Supplied data:
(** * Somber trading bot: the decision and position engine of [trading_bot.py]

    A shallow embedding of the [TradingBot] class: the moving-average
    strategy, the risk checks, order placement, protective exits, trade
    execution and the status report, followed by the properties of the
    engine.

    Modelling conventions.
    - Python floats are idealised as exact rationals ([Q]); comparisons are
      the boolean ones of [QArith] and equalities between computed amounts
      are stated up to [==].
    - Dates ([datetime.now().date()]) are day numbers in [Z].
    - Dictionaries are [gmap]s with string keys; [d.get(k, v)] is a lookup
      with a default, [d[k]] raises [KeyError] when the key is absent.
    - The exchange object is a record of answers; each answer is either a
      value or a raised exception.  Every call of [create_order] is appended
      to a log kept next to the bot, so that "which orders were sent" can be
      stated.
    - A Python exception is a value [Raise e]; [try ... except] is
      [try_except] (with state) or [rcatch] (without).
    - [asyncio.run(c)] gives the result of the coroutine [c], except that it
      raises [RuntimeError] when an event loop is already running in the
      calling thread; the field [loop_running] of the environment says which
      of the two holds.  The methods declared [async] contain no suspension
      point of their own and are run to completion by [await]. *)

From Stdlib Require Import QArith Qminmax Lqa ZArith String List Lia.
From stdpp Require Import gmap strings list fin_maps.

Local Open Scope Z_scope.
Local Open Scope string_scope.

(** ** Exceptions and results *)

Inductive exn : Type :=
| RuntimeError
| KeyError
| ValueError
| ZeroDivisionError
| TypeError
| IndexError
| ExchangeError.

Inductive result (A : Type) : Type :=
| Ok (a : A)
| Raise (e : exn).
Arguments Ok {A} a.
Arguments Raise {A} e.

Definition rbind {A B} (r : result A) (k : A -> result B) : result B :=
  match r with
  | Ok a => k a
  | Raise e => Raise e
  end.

Exercise description: Exactly the lines running from the top of the records to the line that contains "Modelling conventions.", inclusive, must be set down, and nothing more.

Task output:
(** * Somber trading bot: the decision and position engine of [trading_bot.py]

    A shallow embedding of the [TradingBot] class: the moving-average
    strategy, the risk checks, order placement, protective exits, trade
    execution and the status report, followed by the properties of the
    engine.

    Modelling conventions.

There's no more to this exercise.